(DESCRIPTION OF THE TASK)
Lines containing the string "Hname": how many are there below? Answer with the number only.

(Collected data entries)
┌────────
Lemma rehydrate_consistent pending s def :
  consistent_upto (def.1 :: pending) s →
  consistent_upto pending (rehydrate s def).
Proof.
intros Hs. unfold rehydrate.
destruct (task_exists def.1 (gTasks s)) eqn:Hex; cbn.
- apply task_exists_spec in Hex.
apply (schedule_consistent pending (def.1 :: pending) s); auto.
intros m Hm. by apply elem_of_cons in Hm.
- destruct Hs as [H1 H2 H3 H4 H5 H6]. split; cbn; auto.
intros n Hn. destruct (decide (n = def.1)) as [->|Hne].
+ rewrite lookup_delete_eq in Hn. by destruct Hn.
+ rewrite lookup_delete_ne in Hn by done.
  destruct (H2 n Hn) as [?|Hin]; [by left|]. right.
  apply elem_of_cons in Hin as [?|?]; done.
Qed.

Lemma rehydrate_all L : ∀ s,
  consistent_upto L.*1 s → consistent (fold_left rehydrate L s).
Proof.
induction L as [|def L IH]; intros s Hs; [done|].
cbn [fold_left]. apply IH. by apply rehydrate_consistent.
Qed.

Lemma startup_consistent d : consistent (startup d).
Proof.
unfold startup. apply rehydrate_all. split; cbn.
- by intros i ?%elem_of_nil.
- intros n [ms Hn]. right. apply list_elem_of_fmap. exists (n, ms).
split; [done|]. by apply order_by_name_elem.
- intros t Ht. apply list_elem_of_filter in Ht as [_ Ht].
by apply getAllTasks_elem.
- constructor.
- by intros i ?%elem_of_nil.
- intros tm Htm. apply list_elem_of_singleton in Htm as ->. cbn. lia.
Qed.

Lemma tick_consistent e i s r :
  consistent s → tick e i s = Some r → consistent r.1.
Proof.
intros Hs. unfold tick. destruct (list_find _ (timers s)) as [[j t]|].
- destruct (callback t).
+ by intros [= <-].
+ destruct r. by apply doTask_consistent.
- by intros [= <-].
Qed.

Lemma step_consistent e o s s' :
  consistent s → step e o s = Some s' → consistent s'.
Proof.
intros Hs. destruct o; cbn.
- intros [= <-]. by apply task_add_consistent.
- destruct (doTask e name s) as [[s1 effs]|] eqn:Hrun; [|done].
intros [= <-]. by eapply doTask_consistent.
- intros [= <-]. by apply task_del_consistent.
- intros [= <-]. by apply log_clear_consistent.
- destruct (interval_add name time s) as [r|] eqn:Hadd; [|done].
intros [= <-]. by eapply interval_add_consistent.
- intros [= <-]. by apply interval_kill_consistent.
- intros [= <-]. by apply load_config_consistent.
- intros [= <-]. by apply restart_consistent.
- intros [= <-]. by apply restart_consistent.
- intros [= <-]. by apply load_config_consistent.
- destruct (tick e i s) as [r|] eqn:Htick; [|done].
intros [= <-]. by eapply tick_consistent.
- intros [= <-]. by apply pushLog_consistent.
Qed.

Lemma reachable_consistent s : reachable s → consistent s.
Proof.
induction 1 as [d|e o s s' _ IH Hstep]; [apply startup_consistent|].
by eapply step_consistent.
Qed.

Lemma consistent_no_orphans s : consistent s → no_orphans s.
Proof.
intros Hs. pose proof Hs as [H1 H2 H3 H4 H5 H6]. split; [done|].
intros n Hn. destruct (defs_live_now s n Hs Hn) as (i & Hi & <-).
destruct (H1 i Hi) as (t & Ht & <-). auto.
Qed.

End Startup.

(** C7.  In a running server, deleting a task removes the task and every
    interval of its name from the caches and from the store and cancels
    the timers of these intervals; and whatever the server has done since
    its start (the rehydration, then additions, deletions, imports and
    the rest), no interval is left, in the cache or in the store, whose
    name has no task. *)
Theorem delete_cascades_no_orphans s :
    Engine.reachable s →
    (∀ tName,
       let s' := Engine.task_del tName s in
       (∀ t, t ∈ Engine.gTasks s' → Task.name t ≠ tName) ∧
       Store.tasks (Engine.db s') !! tName = None ∧
       (∀ i, i ∈ Engine.gIntervals s' → Interval.name i ≠ tName) ∧
       Store.intervals (Engine.db s') !! tName = None ∧
       (∀ i tm, i ∈ Engine.gIntervals s → Interval.name i = tName →
                tm ∈ Engine.timers s' → Engine.tid tm ≠ Interval.id i) ∧
       Engine.no_orphans s') ∧
    Engine.no_orphans s ∧
    (∀ e o s', Engine.step e o s = Some s' → Engine.no_orphans s').
Proof.
intros Hreach. pose proof (reachable_consistent s Hreach) as Hs.
split; [|split].
- intros tName s'.
  destruct (task_del_spec tName s) as (Ht & Hi & Hn & Hdb & Hdefs & Htm).
  fold s' in Ht, Hi, Hn, Hdb, Hdefs, Htm. split_and!.
  + intros t Hin. rewrite Ht in Hin. by apply list_elem_of_filter in Hin as [? _].
  + rewrite Hdb. apply lookup_delete_eq.
  + intros i Hin. rewrite Hi in Hin. by apply list_elem_of_filter in Hin as [? _].
  + rewrite Hdefs. destruct (decide _) as [|Hno]; [done|].
    destruct (Store.intervals (Engine.db s) !! tName) as [ms|] eqn:Hdef; [|done].
    destruct (defs_live_now s tName Hs ltac:(eauto)) as (i & Hin & Hname).
    destruct Hno. split; [done|]. apply list_elem_of_fmap. by exists i.
  + intros i tm Hin Hname Htimer. apply Htm in Htimer as [_ Hid]. by apply Hid.
  + apply consistent_no_orphans. by apply task_del_consistent.
- by apply consistent_no_orphans.
- intros e o s' Hstep. apply consistent_no_orphans. by eapply step_consistent.
Qed.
└────────
(EXERCISE RESPONSE)
2